Tiger Salamander, Amblystoma triginum nebulosum
by Dan Potts, Salt Lake County Fish & Game Association
This cute little lizard-like amphibian is six to eight inches long, its coloration can be highly variable, although those in our area are usually grey to brown with yellowish spots and patches on their backs and sides. The coloration of the various species of the tiger salamanders found throughout America and into Mexico are highly variable, some reminiscent of tigers.
Our salamander, the only one in Utah, lives from our lowest desert valleys to near its highest mountains. Their habitats range from sagebrush deserts and dry coniferous forests to high alpine ponds and waterways like our own Jordan River. As adults they are mostly terrestrial, but like their larvae are good swimmers. This species usually spends it days under logs and rocks, or in cooler, moister places like animal burrows. They usually come out at night to feed on a wide range of small live animals including mostly insects and worms, but also other amphibians, and even baby mice. They have a good set of teeth, but do not use them to defend themselves, making them the perfect “squeezable” wildlife for children.
Like most amphibians, tigers reproduce by laying eggs in water that hatch into larvae with large external gills, but may only reproduce once in their lifetime. The eggs usually metamorphose into adults as the larvae grow larger, however, unlike most amphibians some of their larvae never go through metamorphosis and are able to breed as larvae, especially in very dry areas with ponds sustained by permanent springs. Unlike many amphibians, tigers have no vocal cords and cannot call. They also differ from most amphibians, usually returning to their own birthplace, if it still exists. The problem is that the typical breeding ponds associated with our primary waterway, the Jordan River, have largely been destroyed by development resulting in an overall decline in tiger salamander populations in Utah, Salt Lake and Davis counties.
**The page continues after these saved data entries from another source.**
Lemma verify_apic_done s :
  cpu_has (m_cpu s) X86_FEATURE_APIC = true → Z.testbit (hw_rdmsr (m_hw s) MSR_IA32_APICBASE) 11 = true →
  m_apic s = None → verify_apic s = Done tt (set_apic (Some (lapic_mode (m_hw s))) s).
Proof.
  intros Hf He Hn. unfold verify_apic. erewrite bind_done by reflexivity. rewrite Hf.
  erewrite bind_done by reflexivity. erewrite bind_done by reflexivity. unfold MSR_IA32_APICBASE_ENABLE.
  rewrite truthy_land_BIT, testbit_wrap by lia. change (u32 MSR_IA32_APICBASE) with MSR_IA32_APICBASE. rewrite He.
  erewrite bind_done by reflexivity. erewrite bind_done by reflexivity. rewrite Hn.
  unfold lapic_mode. by destruct (truthy _).
Qed.

(** *** The start of the interrupt controller *)

(** The firmware's MADT describes this processor and no other. *)
Record madt_describes (fw : bmem) (h : hw) (madt : Z) : Prop := {
  md_table : madt ≠ 0;
  md_page : rd32 fw (madt + 36) = lapic_page h;
  md_walk : walkable fw (lapic_id h) (madt + rd32 fw (madt + 4)) (madt + sizeof_acpi_table_madt) 0;
  md_self : Forall (boot_lapic (lapic_id h)) (madt_lapics fw madt);
  md_some : madt_lapics fw madt ≠ [];
}.

Lemma madt_describes_same fw (h h' : hw) madt : same_configuration h h' → madt_describes fw h madt → madt_describes fw h' madt.
Proof.
  intros Hc. assert (lapic_id h' = lapic_id h) as E.
  { unfold lapic_id, lapic_mode. rewrite (lapic_page_same _ _ Hc), (sc_apic_id _ _ Hc), !(sc_msr _ _ Hc) by by_decision. done. }
  intros [M1 M2 M3 M4 M5]. split; rewrite ?E, ?(lapic_page_same _ _ Hc); done.
Qed.

(** The static variables of [kernel/apic.c] at the start. *)
Definition no_apic_yet s : Prop :=
  m_apic s = None ∧ m_boot_apicid s = BAD_APICID ∧ m_nr_cpuids s = 1 ∧ m_apicids s = [BAD_APICID].

Lemma apic_init_done fw madt s :
  cpu_has (m_cpu s) X86_FEATURE_APIC = true → Z.testbit (hw_rdmsr (m_hw s) MSR_IA32_APICBASE) 11 = true →
  no_apic_yet s → find_table_loop fw (m_acpi_tables s) ACPI_SIG_MADT = madt → madt_describes fw (m_hw s) madt →
  ∃ s', apic_init fw s = Done tt s' ∧ driven s s'.
Proof.
  intros Hf He (Hn & Hb & Hc & Hi) Ht [M1 M2 M3 M4 M5]. unfold apic_init.
  rewrite (bind_done _ _ _ _ _ (verify_apic_done s Hf He Hn)). set (s1 := set_apic _ s).
  erewrite bind_done by reflexivity. cbn [m_boot_apicid s1 set_apic]. rewrite Hb. change (BAD_APICID =? BAD_APICID) with true.
  cbn [when]. set (s2 := set_lapic_addr (lapic_page (m_hw s)) s1).
  assert (acpi_table_parse fw ACPI_SIG_MADT (acpi_parse_madt fw) s1 = Done 0 s2) as H2.
  { unfold acpi_table_parse, acpi_find_table. erewrite bind_done.
    2: { erewrite bind_done by reflexivity. cbn [m_acpi_tables s1 set_apic]. rewrite Ht. reflexivity. }
    rewrite (proj2 (Z.eqb_neq _ _) M1). unfold acpi_parse_madt. rewrite M2. reflexivity. }
  destruct (read_apic_id_done s2) as (h & H3 & Hh); [done..|]. change (m_hw s2) with (m_hw s) in *.
  set (s4 := set_boot_apicid (lapic_id (m_hw s)) (set_hw h s2)).
  destruct (madt_lapics_outcome fw (lapic_id (m_hw s)) madt s4) as [H5 _]; [done|done| |done|].
  { split; [done|]. split; [done|]. exists BAD_APICID. split; [done|by left]. }
  destruct (H5 M4) as (s5 & R5 & (l & ids & E5) & Hids).
  assert (driven s s5) as Hd by (rewrite E5; by split_and!).
  destruct (lapic_programmed s s5 Hd) as ([] & s6 & R6 & H6). exists s6. split; [|exact H6].
  rewrite <- R6.
  apply (bind_done _ (λ _ : unit, clear_local_apic ;; setup_local_apic ;; lapic_setup_esr) s1 tt s5).
  rewrite (bind_done _ _ _ _ _ H2). unfold BUG_ON. erewrite bind_done by reflexivity.
  rewrite (bind_done _ _ _ _ _ H3). erewrite bind_done by reflexivity. fold s4.
  rewrite (bind_done _ _ _ _ _ R5). rewrite (proj2 (Z.ltb_ge _ _)) by lia.
  do 2 (erewrite bind_done by reflexivity). by rewrite (Hids M5), Z.eqb_refl.
Qed.
End interrupts.

(** ** VT-x *)

Section vtx.
Context {hw : Type} {HW : Hardware hw}.
Implicit Types s : machine hw.

(** What the configuration of VT-x leaves alone, and the capabilities it finds. *)
Definition configured s0 (cap : vmx_capability) s : Prop :=
  m_hw s = m_hw s0 ∧ m_vmcs s = m_vmcs s0 ∧ m_vmx s = m_vmx s0 ∧ m_cap s = cap.

Lemma keeps_configured s0 cap (f : machine hw → machine hw) :
  (∀ s, m_hw (f s) = m_hw s ∧ m_vmcs (f s) = m_vmcs s ∧ m_vmx (f s) = m_vmx s ∧ m_cap (f s) = m_cap s) →
  keeps (configured s0 cap) (modify f).
Proof. intros Hf. apply keeps_modify. intros s (? & ? & ? & ?). destruct (Hf s) as (? & ? & ? & ?). split_and!; congruence. Qed.

Lemma keeps_print_controls s0 cap p c : keeps (configured s0 cap) (print_vmx_controls p c).
Proof.
  unfold print_vmx_controls, pr_info, pr_cont, printk.
  repeat lazymatch goal with
  | |- keeps _ (_ ≫= _) => apply keeps_bind; [|intros ?]
  | |- keeps _ (modify _) => by apply keeps_configured
  | |- keeps _ (for_each _ _) => apply keeps_for_each; intros ? ?
  | |- keeps _ (when _ _) => apply keeps_when; intros ?
  end.
Qed.

Lemma keeps_interception s0 cap m r w : keeps (configured s0 cap) (set_msr_interception m r w).
Proof. by apply keeps_configured. Qed.

Lemma adjust_supported ctl_min ctl_opt msr s :
  0 ≤ ctl_min < 2 ^ 32 → u32 msr = msr → allows (hw_rdmsr (m_hw s) msr) ctl_min →
  ∃ ctl, adjust_vmx_controls ctl_min ctl_opt msr s = Done ctl s.
Proof.
  intros Hmin Hmsr Ha. set (v := u64 (hw_rdmsr (m_hw s) msr)).
  assert (rdmsr msr s = Done (u32 v, v >>> 32) s) as Hr.
  { unfold rdmsr, rdmsrl. erewrite bind_done by reflexivity. by rewrite Hmsr. }
  rewrite (adjust_vmx_controls_done ctl_min ctl_opt _ _ _ _ Hr).
  assert (ctl_min &&& not32 (adjusted (u32 v) (v >>> 32) ctl_min ctl_opt) = 0) as ->; [|by eexists].
  apply Z.bits_inj'. intros i Hi. rewrite Z.testbit_0_l. unfold adjusted. autorewrite with bits.
  destruct (Z.testbit ctl_min i) eqn:E; [|done]. cbn [andb orb].
  assert (i < 32) as Hi'.
  { destruct (decide (i < 32)); [done|]. by rewrite (testbit_high 32) in E by lia. }
  rewrite (Z.add_comm i 32). unfold v. rewrite !testbit_wrap, (Ha i) by (done || lia).
  zbool.
Qed.

Definition ept_capability (h : hw) : vmx_capability :=
  let v := u64 (hw_rdmsr h MSR_IA32_VMX_EPT_VPID_CAP) in {| cap_ept := u32 v; cap_vpid := v >>> 32 |}.

Lemma rdmsr_value msr s : u32 msr = msr →
  rdmsr msr s = Done (u32 (u64 (hw_rdmsr (m_hw s) msr)), u64 (hw_rdmsr (m_hw s) msr) >>> 32) s.
Proof. intros Hm. unfold rdmsr, rdmsrl. erewrite bind_done by reflexivity. by rewrite Hm. Qed.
Tiger salamander larvae, also known as waterdogs, are probably best known as a fishing bait, especially for America’s number one gamefish, the largemouth bass. Tigers are immune to chytrid, the catastrophic disease that is killing amphibians worldwide. However, transplanting them to new locations as bait can inadvertently introduce the disease to endanger frogs and toads that are not resistant.
I have seen two tigers over the past year or so, one at night on a Wasatch hiking trail while turkey hunting, and another in a restroom in the Uinta Mountains (obviously placed there as a practical joke). Another one was recently photographed leaving the new Fife Wetland Preserve as it crossed the old 9th South Railroad Pylon Bridge instead of choosing to swim across the Jordan.